(Data for processing Opens)
(* ===== verification/ElfRun.v ===== *)
(** * Programs at work and what they leave behind

    A program changes memory only through accesses the page tables allow, so
    only pages that are open to writing change, and the processor marks them
    dirty. [ran] collects this over all accesses of an execution; after
    [set_duck_written_by_dirty] memory is again free of unmarked leftovers. *)

From S2P Require Import Prelude Utils Timer Memory MemoryProofs MemoryTables MemoryInit MemoryPaging MemoryFrames MemoryFlags Trap Judger ElfLoader ElfMemory ElfAccept ElfProofs ElfContents.

(** ** Accesses *)

Definition address (a : access) : Z := match a with Uread v | Ufetch v | Uwrite v _ => v end.

(** The accesses before the first fault. *)
Fixpoint executed (l : list access) (m : memory) : list access :=
  match l with
  | [] => []
  | a :: l => match user_access_step a m with None => [] | Some m => a :: executed l m end
  end.

Definition write_page (a : access) : option Z := match a with Uwrite v _ => Some (v / 4096) | _ => None end.

(** The pages an execution wrote, and those it used. *)
Definition written_pages (l : list access) (m : memory) : list Z := omap write_page (executed l m).
Definition used_pages (l : list access) (m : memory) : list Z := (fun a => address a / 4096) <$> executed l m.

Lemma acc_eq p q : acc p = acc q -> pv_user p = pv_user q /\ pv_write p = pv_write q.
Proof. destruct p, q. unfold acc. cbn. naive_solver. Qed.

Section user.
Context (own : gmap Z node) (Q L : Z).
Implicit Types m : memory.
Abbreviation user := (user Q).

Definition zeroed m : Prop := forall v, kernel_break <= v < vaddr_break m -> no_leftover (view m v).

Record ran (W U : list Z) m m' : Prop := {
  ra_clean : clean_frames own Q L m';
  ra_break : vaddr_break m' = vaddr_break m;
  ra_closed : closed own Q m';
  ra_acc v : user v -> acc (view m' v).1 = acc (view m v).1;
  ra_mark v : user v -> pv_mark (view m' v).1 = pv_mark (view m v).1;
  ra_dirty v : user v -> pv_dirty (view m' v).1 = pv_dirty (view m v).1 || bool_decide (v / 4096 ∈ W);
  ra_accessed v : user v -> pv_accessed (view m' v).1 = pv_accessed (view m v).1 || bool_decide (v / 4096 ∈ U);
  ra_byte v : user v -> ubyte m' v = ubyte m v \/
    (pv_user (view m v).1 = true /\ pv_write (view m v).1 = true /\ v / 4096 ∈ W)
}.

Lemma ran_refl m : clean_frames own Q L m -> closed own Q m -> ran [] [] m m.
Proof. intros Hc Hl. split; try done; intros v Hv; rewrite ?orb_false_r; auto. Qed.

Lemma ran_trans W1 U1 W2 U2 m m1 m2 : ran W1 U1 m m1 -> ran W2 U2 m1 m2 -> ran (W1 ++ W2) (U1 ++ U2) m m2.
Proof.
  intros [C1 B1 K1 A1 M1 D1 G1 Y1] [C2 B2 K2 A2 M2 D2 G2 Y2]. split; try done; [congruence|..].
  - intros v Hv. by rewrite A2, A1.
  - intros v Hv. by rewrite M2, M1.
  - intros v Hv. rewrite D2, D1 by done. rewrite <- orb_assoc. f_equal. rewrite <- bool_decide_or.
    apply bool_decide_ext. by rewrite elem_of_app.
  - intros v Hv. rewrite G2, G1 by done. rewrite <- orb_assoc. f_equal. rewrite <- bool_decide_or.
    apply bool_decide_ext. by rewrite elem_of_app.
  - intros v Hv. rewrite !elem_of_app. destruct (acc_eq _ _ (A1 v Hv)) as [Hu Hw].
    destruct (Y2 v Hv) as [->|(Pu & Pw & P2)]; [destruct (Y1 v Hv) as [|(?&?&?)]; [by left|right; auto]|].
    right. rewrite <- Hu, <- Hw. auto.
Qed.

(** The rights of an address of the user part are those of its page. *)
Lemma user_rights m v p es : clean_frames own Q L m -> user v -> translate m v = Some (p, es) ->
  user_access es = pv_user (view m v).1 /\ write_access es = pv_write (view m v).1.
Proof.
  intros [Hp Hu Hpr] Hv. rewrite (translate_spec own Q m Hp v (user_nonneg Q v Hv)), (Hpr v Hv). intros [= _ <-].
  destruct (upper_access own Q m v Hp Hv) as (U & W & _). unfold user_access, write_access in *. cbn [forallb].
  by rewrite U, W, !andb_true_r.
Qed.

(** Marking a page as accessed. *)
Lemma touch_ran m v : clean_frames own Q L m -> closed own Q m -> user v ->
  exists m', update_P1 v (fun P1 => Z.lor P1 PTE_ACCESSED) m = Some m' /\ ran [] [v / 4096] m m'.
Proof.
  intros Hc Hl Hv. change PTE_ACCESSED with 32.
  destruct (update_effect own Q L _ _ m v (good_lor 32 eq_refl ltac:(done)) Hc Hv) as (m' & E & [C B K V] & _).
  exists m'. split; [exact E|]. split; try done; [auto|..]; intros a Ha; pose proof (V a Ha) as Va;
    destruct (view m a) as [[p1 p2 p3 p4 p5 p6] y] eqn:Ev; unfold ubyte in *.
  - rewrite Va. unfold acc. cbn. case_decide; cbn; by rewrite ?orb_false_r.
  - rewrite Va. cbn. case_decide; cbn; by rewrite ?orb_false_r.
  - rewrite Va. cbn. case_decide; cbn; by rewrite ?orb_false_r.
  - rewrite Va. cbn. case_decide as Hd; cbn.
    + rewrite bool_decide_eq_true_2 by set_solver. done.
    + rewrite bool_decide_eq_false_2 by set_solver. by rewrite orb_false_r.
  - left. apply (f_equal snd) in Va, Ev. cbn in Va, Ev. change (ubyte m' a = ubyte m a). congruence.
Qed.

Lemma store_ran m v b : clean_frames own Q L m -> closed own Q m -> user v -> is_byte b ->
  pv_user (view m v).1 = true -> pv_write (view m v).1 = true ->
  exists m', store v b m = Some m' /\ ran [v / 4096] [v / 4096] m m'.
Proof.
  intros Hc Hl Hv Hb Pu Pw. destruct (store_effect own Q L m v b Hc Hv Hb) as (m' & E & [C B K V]).
  exists m'. split; [exact E|]. split; try done; [auto|..]; intros a Ha; pose proof (V a Ha) as Va; unfold e_store, touch in Va.
  - rewrite Va. cbn. by case_decide.
  - rewrite Va. cbn. by case_decide.
  - rewrite Va. cbn. case_decide as Hd; cbn.
    + rewrite bool_decide_eq_true_2 by set_solver. by rewrite orb_true_r.
    + rewrite bool_decide_eq_false_2 by set_solver. by rewrite orb_false_r.
  - rewrite Va. cbn. case_decide as Hd; cbn.
    + rewrite bool_decide_eq_true_2 by set_solver. by rewrite orb_true_r.
    + rewrite bool_decide_eq_false_2 by set_solver. by rewrite orb_false_r.
  - apply (f_equal snd) in Va. cbn in Va. change (ubyte m' a) with (view m' a).2. change (ubyte m a) with (view m a).2.
    cbn. rewrite Va. case_decide as Hd; [right; subst a|by left]. split; [done|]. split; [done|set_solver].
Qed.

Lemma step_ran a m m' : clean_frames own Q L m -> closed own Q m -> user_access_step a m = Some m' ->
  ran (option_list (write_page a)) [address a / 4096] m m'.
Proof.
  intros Hc Hl. unfold user_access_step. fold (address a). destruct (canonical (address a)) eqn:Ec; [|done]. cbn [negb].
  destruct (translate m (address a)) as [[p es]|] eqn:Et; [|done]. rewrite mbind_Some. cbn [snd].
  destruct (decide (kernel_break <= address a < Q * HUGE_PAGE_SIZE)) as [Hu|Hu].
  2: { pose proof (closed_access own Q m _ _ _ (cf_paging _ _ _ _ Hc) Hl Ec Hu Et) as ->. by destruct a. }
  destruct (user_rights m _ _ _ Hc Hu Et) as [Ru Rw]. destruct a as [v|v b|v]; cbn [address write_page option_list] in *.
  - case_if; [|done]. destruct (touch_ran m v Hc Hl Hu) as (m1 & E1 & H1). rewrite E1. by intros [= <-].
  - destruct (user_access es) eqn:E1; [|done]. destruct (write_access es) eqn:E2; [|done]. cbn [andb].
    destruct (store_ran m v (u8 b) Hc Hl Hu) as (m1 & -> & H1); [apply wrap_range; lia|congruence|congruence|]. by intros [= <-].
  - case_if; [|done]. destruct (touch_ran m v Hc Hl Hu) as (m1 & E1 & H1). rewrite E1. by intros [= <-].
Qed.

Lemma accesses_ran l : forall m, clean_frames own Q L m -> closed own Q m ->
  ran (written_pages l m) (used_pages l m) m (user_accesses l m).
Proof.
  unfold written_pages, used_pages. induction l as [|a l IH]; intros m Hc Hl; [by apply ran_refl|].
  cbn [executed user_accesses]. destruct (user_access_step a m) as [m1|] eqn:E; [|by apply ran_refl].
  pose proof (step_ran a m m1 Hc Hl E) as H1. pose proof (IH m1 (ra_clean _ _ _ _ H1) (ra_closed _ _ _ _ H1)) as H2.
  pose proof (ran_trans _ _ _ _ _ _ _ H1 H2) as H. cbn [omap list_omap fmap list_fmap]. destruct (write_page a); exact H.
Qed.

(** ** Counting pages *)

Definition pages (s e : Z) : list Z := seqZ (s / 4096) ((e - s) / 4096).

Lemma pages_app s t e : s mod 4096 = 0 -> t mod 4096 = 0 -> e mod 4096 = 0 -> s <= t <= e -> pages s e = pages s t ++ pages t e.
Proof.
  intros H1 H2 H3 H. unfold pages. replace ((e - s) / 4096) with ((t - s) / 4096 + (e - t) / 4096) by dlia.
  rewrite seqZ_app by dlia. do 2 f_equal. dlia.
Qed.

Lemma length_pages_filter (P : Z -> Prop) `{HD : !forall p, Decision (P p)} s e : s <= e -> 0 <= s -> e < 2 ^ 40 ->
  0 <= Z.of_nat (length (filter P (pages s e))) <= 2 ^ 28.
Proof.
  intros H1 H2 H3. pose proof (length_filter P (pages s e)) as Hl. unfold pages in *. rewrite length_seqZ in Hl.
  change (2 ^ 40) with 1099511627776 in H3. change (2 ^ 28) with 268435456. dlia.
Qed.

Lemma count_pages_spec k s e m : 0 <= k -> clean_frames own Q L m -> s mod 4096 = 0 -> e mod 4096 = 0 ->
  kernel_break <= s <= e -> e <= Q * HUGE_PAGE_SIZE ->
  count_pages (2 ^ k) s e m = Some (Z.of_nat (length (filter (fun p => Z.testbit (entry m (p * 4096)) k = true) (pages s e)))).
Proof.
  intros Hk Hc Hs He Hr HQ. pose proof (pg_Q _ _ _ (cf_paging _ _ _ _ Hc)) as HQ0.
  unfold HUGE_PAGE_SIZE in HQ. change kernel_break with 16777216 in Hr.
  unfold count_pages. rewrite for_pages_range by (done || lia).
  destruct (forM_range_ind (fun n r => r = Z.of_nat (length (filter (fun p => Z.testbit (entry m (p * 4096)) k = true) (seqZ (s / 4096) n))))
    0 ((e - s) / 4096) (fun i ret => P1 ← get_P1 m (u64 (s + i * PAGE_SIZE)); Some (ret + (if Z.land P1 (2 ^ k) =? 0 then 0 else 1))) 0)
    as (r & -> & ->); [dlia|done| |done].
  intros i r Hi ->. unfold PAGE_SIZE. rewrite wrap_small by (unfold is_uint; dlia).
  rewrite (get_P1_spec own Q m (cf_paging _ _ _ _ Hc)) by (unfold HUGE_PAGE_SIZE; dlia). rewrite mbind_Some.
  eexists. split; [done|]. rewrite seqZ_succ, filter_app, length_app, land_pow2 by lia. rewrite filter_cons, filter_nil.
  replace (s + i * 4096) with ((s / 4096 + i) * 4096) by dlia.
  destruct (Z.testbit (entry m ((s / 4096 + i) * 4096)) k); cbn; case_decide; cbn; (done || lia).
Qed.
End user.

(** ** Running a loaded program *)

Section run.
Context (own : gmap Z node) (Q L : Z) `{TS : TrapSymbols} (tsc_freq clk_freq : Z).
Context (conf : AppConfig) (h : Ehdr) (lay : Layout) (x : execution) (m : memory).
Hypothesis Hclean : clean_frames own Q L m.
Hypothesis Hclosed : closed own Q m.
Hypothesis Hconf : conf_ok conf.
Hypothesis Hlay : lay = ref_layout conf.
Hypothesis Hroom : OB_break lay <= Q * HUGE_PAGE_SIZE.
Hypothesis Hlb : 0x8049000 <= load_break lay.

Abbreviation app := (app32 conf h lay tsc_freq).
Abbreviation m1 := (user_accesses (x_accesses x) m).

(** Bytes after the execution. *)
Definition left_at (v : Z) (n : Z) : list Z := (fun i => ubyte m1 (v + i)) <$> seqZ 0 n.

Definition run_result (limit t n rc out err dirty accessed : Z) (s : trap_state) : RunResult :=
  mkRun 1 1 1 t (to_ns clk_freq 1) (to_ns tsc_freq 1)
    (to_ns tsc_freq t) (4 * dirty) (4 * accessed) n rc (__trap_epc s) (__trap_cr2 s)
    (left_at (stdin_break lay) out) out (left_at (stdout_break lay) err) err (left_at (IB_break lay) (OB_size conf)).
(Data for processing Closes)
**What the exercise asks**. Among the lines in the data above, find those containing "node" and give only how many there are.

**Finished task**. 2